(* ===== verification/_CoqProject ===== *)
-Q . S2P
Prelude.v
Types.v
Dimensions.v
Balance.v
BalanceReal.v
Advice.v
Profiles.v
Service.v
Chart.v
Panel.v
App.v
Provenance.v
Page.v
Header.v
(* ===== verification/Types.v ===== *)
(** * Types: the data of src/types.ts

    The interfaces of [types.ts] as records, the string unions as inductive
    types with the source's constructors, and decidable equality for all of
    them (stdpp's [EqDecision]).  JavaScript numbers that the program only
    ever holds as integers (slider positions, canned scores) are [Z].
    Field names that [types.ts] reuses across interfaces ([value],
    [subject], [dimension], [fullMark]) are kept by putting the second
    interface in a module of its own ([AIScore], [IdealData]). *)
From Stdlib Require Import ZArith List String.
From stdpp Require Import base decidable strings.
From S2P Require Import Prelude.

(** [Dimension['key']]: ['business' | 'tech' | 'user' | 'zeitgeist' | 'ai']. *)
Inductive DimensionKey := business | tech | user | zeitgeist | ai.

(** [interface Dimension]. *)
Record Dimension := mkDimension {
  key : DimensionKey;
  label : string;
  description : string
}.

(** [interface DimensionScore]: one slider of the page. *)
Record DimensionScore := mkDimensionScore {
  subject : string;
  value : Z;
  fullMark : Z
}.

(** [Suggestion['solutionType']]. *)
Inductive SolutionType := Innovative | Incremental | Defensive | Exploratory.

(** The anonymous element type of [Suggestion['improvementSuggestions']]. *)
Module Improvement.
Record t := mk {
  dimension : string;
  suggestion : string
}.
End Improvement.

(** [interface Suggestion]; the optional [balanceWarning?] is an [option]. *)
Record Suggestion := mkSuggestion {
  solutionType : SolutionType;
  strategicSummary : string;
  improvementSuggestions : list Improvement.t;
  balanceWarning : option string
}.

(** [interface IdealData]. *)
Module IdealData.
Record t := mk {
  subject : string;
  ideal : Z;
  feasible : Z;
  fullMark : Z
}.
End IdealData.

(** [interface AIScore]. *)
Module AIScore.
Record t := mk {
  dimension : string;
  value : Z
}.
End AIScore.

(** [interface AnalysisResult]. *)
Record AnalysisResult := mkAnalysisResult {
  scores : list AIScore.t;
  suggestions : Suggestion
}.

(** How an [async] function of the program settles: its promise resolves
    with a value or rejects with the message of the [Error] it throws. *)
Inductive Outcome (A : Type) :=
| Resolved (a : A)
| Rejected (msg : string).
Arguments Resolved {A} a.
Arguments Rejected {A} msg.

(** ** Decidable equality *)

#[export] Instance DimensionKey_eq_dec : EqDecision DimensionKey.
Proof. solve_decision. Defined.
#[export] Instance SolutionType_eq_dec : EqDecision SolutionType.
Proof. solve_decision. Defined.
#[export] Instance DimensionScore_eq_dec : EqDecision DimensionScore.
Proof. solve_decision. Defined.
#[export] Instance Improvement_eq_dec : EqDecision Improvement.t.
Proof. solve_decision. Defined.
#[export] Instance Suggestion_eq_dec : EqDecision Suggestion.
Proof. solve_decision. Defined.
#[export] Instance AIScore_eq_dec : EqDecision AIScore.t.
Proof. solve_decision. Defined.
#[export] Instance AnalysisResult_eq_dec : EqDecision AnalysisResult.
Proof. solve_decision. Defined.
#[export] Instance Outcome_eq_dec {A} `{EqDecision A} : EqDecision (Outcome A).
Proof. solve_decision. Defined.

### EXERCISE AIM:
Please go through the data above and copy each line containing the word "export".

### SOLUTION TO THIS EXERCISE:
#[export] Instance DimensionKey_eq_dec : EqDecision DimensionKey.
#[export] Instance SolutionType_eq_dec : EqDecision SolutionType.
#[export] Instance DimensionScore_eq_dec : EqDecision DimensionScore.
#[export] Instance Improvement_eq_dec : EqDecision Improvement.t.
#[export] Instance Suggestion_eq_dec : EqDecision Suggestion.
#[export] Instance AIScore_eq_dec : EqDecision AIScore.t.
#[export] Instance AnalysisResult_eq_dec : EqDecision AnalysisResult.
#[export] Instance Outcome_eq_dec {A} `{EqDecision A} : EqDecision (Outcome A).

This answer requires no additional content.